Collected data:
________________________

(* ===== verification/ThreadMng.v ===== *)
(** The accounting of threads of [hi_adp_threadmng.c]: a record per thread in a
    list of those that run, moved to a list of those that ended, from which a
    waiting thread joins them and frees their records.

    Threads interleave between critical sections and between the accesses of a
    record outside of them; the waiter keeps the mutex while it joins.  Touching
    a record that was freed, and joining a thread that there is not, is
    undefined.  A thread's number is what [pthread_create] gave it, never 0. *)

From S2P Require Import Prelude.

Module TH.

Definition HI_PTHREAD_STATUS_INIT : Z := 0.
Definition HI_PTHREAD_STATUS_START : Z := 1.
Definition HI_PTHREAD_STATUS_STOP : Z := 2.
Definition HI_EPAERM (HI_ERRNO_COMMON_BASE : Z) : Z := HI_ERRNO_COMMON_BASE + 5.
Definition HI_EEMPTY (HI_ERRNO_COMMON_BASE : Z) : Z := HI_ERRNO_COMMON_BASE + 0x10.

(** The fields that are used again; a procedure for the end is a number. *)
Record PthreadMNG_Thread_S := mkRec { u32Thread : Z; s32Status : Z; pfunEndProc : option Z }.
Definition set_thread (rc : PthreadMNG_Thread_S) (t : Z) := mkRec t (s32Status rc) (pfunEndProc rc).
Definition set_status (rc : PthreadMNG_Thread_S) (s : Z) := mkRec (u32Thread rc) s (pfunEndProc rc).
Definition set_end (rc : PthreadMNG_Thread_S) (f : Z) := mkRec (u32Thread rc) (s32Status rc) (Some f).

(** Where a thread is.  One created here is about to start, runs, has returned, has
    read its number for [HI_PthreadMNG_Del], or ended, with the record it was
    given; another one has not been added yet, or is there with its record. *)
Inductive thread := TStart (r : Z) | TRun (r : Z) | TStop (r : Z) | TDel (r id : Z) | TEnd (r : Z) | TForeign | TReg (r : Z).

(** Calls in progress: of [HI_PthreadMNG_CreateD] before and after
    [pthread_create], of [HI_PthreadMNG_Join] in [pthread_join], and of
    [PthreadMNG_Wait] at the condition of its loop and inside it with the mutex. *)
Inductive call := Create1 (r : Z) | Create2 (r t : Z) | Joining (r t : Z) | WaitTop | WaitLoop.
(** Every block is there for the strings that point to it, and holds their text;
    the block at [q], when it is not 0, is set aside. *)
Record swf (q : Z) (m : memory) (us : list Z) : Prop := {
  s_live p : p ∈ us → p ≠ q ∧ ∃ t, holds m p t;
  s_block p b : heap m !! p = Some b → p ≠ 0 ∧ (p ≠ q → mRefs b = users p us ∧ 0 < mRefs b)
}.

(** A block that one string has for itself while it is changed. *)
Record opened (m : memory) (q : Z) (b : SharedBuffer Z) (us : list Z) : Prop := {
  op_rest : swf q m us;
  op_at : heap m !! q = Some b;
  op_one : mRefs b = 1;
  op_nz : q ≠ 0
}.

Definition tkeeps (m m' : memory) (us : list Z) : Prop := ∀ p t, p ∈ us → holds m p t → holds m' p t.
Definition plenty (m : memory) : Prop := Forall (λ a, a = true) (answers m).

Lemma tkeeps_trans m1 m2 m3 us : tkeeps m1 m2 us → tkeeps m2 m3 us → tkeeps m1 m3 us.
Proof. intros H1 H2 p t Hp Ht. by apply H2, H1. Qed.
Lemma tkeeps_refl m us : tkeeps m m us.
Proof. by intros p t. Qed.

Lemma holds_text m p t t' : holds m p t → holds m p t' → t = t'.
Proof.
  intros (b & Hb & Hd & _) (b' & Hb' & Hd' & _). assert (b = b') as <- by congruence.
  assert (Some <$> (t ++ [0]) = Some <$> (t' ++ [0])) as He by congruence. apply (inj (fmap Some)) in He. by apply app_inj_tail in He as [-> _].
Qed.

Lemma users_cons p q us : users p (q :: us) = (if p =? q then 1 else 0) + users p us.
Proof. unfold users. apply countP_cons. Qed.
Lemma users_nonneg p us : 0 ≤ users p us.
Proof. apply countP_nonneg. Qed.
Lemma users_pos p us : p ∈ us → 0 < users p us.
Proof. intros [i Hi]%list_elem_of_lookup. eapply countP_pos; [exact Hi|]. by apply Z.eqb_eq. Qed.
Lemma users_zero p us : p ∉ us → users p us = 0.
Proof.
  intros H. pose proof (users_nonneg p us). destruct (decide (users p us = 0)) as [|Hn]; [done|].
  destruct (countP_exists (Z.eqb p) us) as (i & x & Hi & Hx); [unfold users in *; lia|]. apply Z.eqb_eq in Hx as <-. by apply list_elem_of_lookup_2 in Hi.
Qed.

Lemma swf_perm q m us us' : us ≡ₚ us' → swf q m us → swf q m us'.
Proof.
  intros Hp [H1 H2]. split; [intros p Hin; apply H1; by rewrite Hp|]. intros p b Hb.
  assert (users p us' = users p us) as -> by (unfold users; clear -Hp; induction Hp; rewrite ?countP_cons; lia). by apply H2.
Qed.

________________________

WHAT IS BEING ASKED:
Find "op_at : heap m !! q = Some b;" in the entries above and copy that whole line exactly, then each line after it through the line that contains "Lemma tkeeps_refl m us : tkeeps m m us.".

ANSWER FOR THIS EXERCISE:
  op_at : heap m !! q = Some b;
  op_one : mRefs b = 1;
  op_nz : q ≠ 0
}.

Definition tkeeps (m m' : memory) (us : list Z) : Prop := ∀ p t, p ∈ us → holds m p t → holds m' p t.
Definition plenty (m : memory) : Prop := Forall (λ a, a = true) (answers m).

Lemma tkeeps_trans m1 m2 m3 us : tkeeps m1 m2 us → tkeeps m2 m3 us → tkeeps m1 m3 us.
Proof. intros H1 H2 p t Hp Ht. by apply H2, H1. Qed.
Lemma tkeeps_refl m us : tkeeps m m us.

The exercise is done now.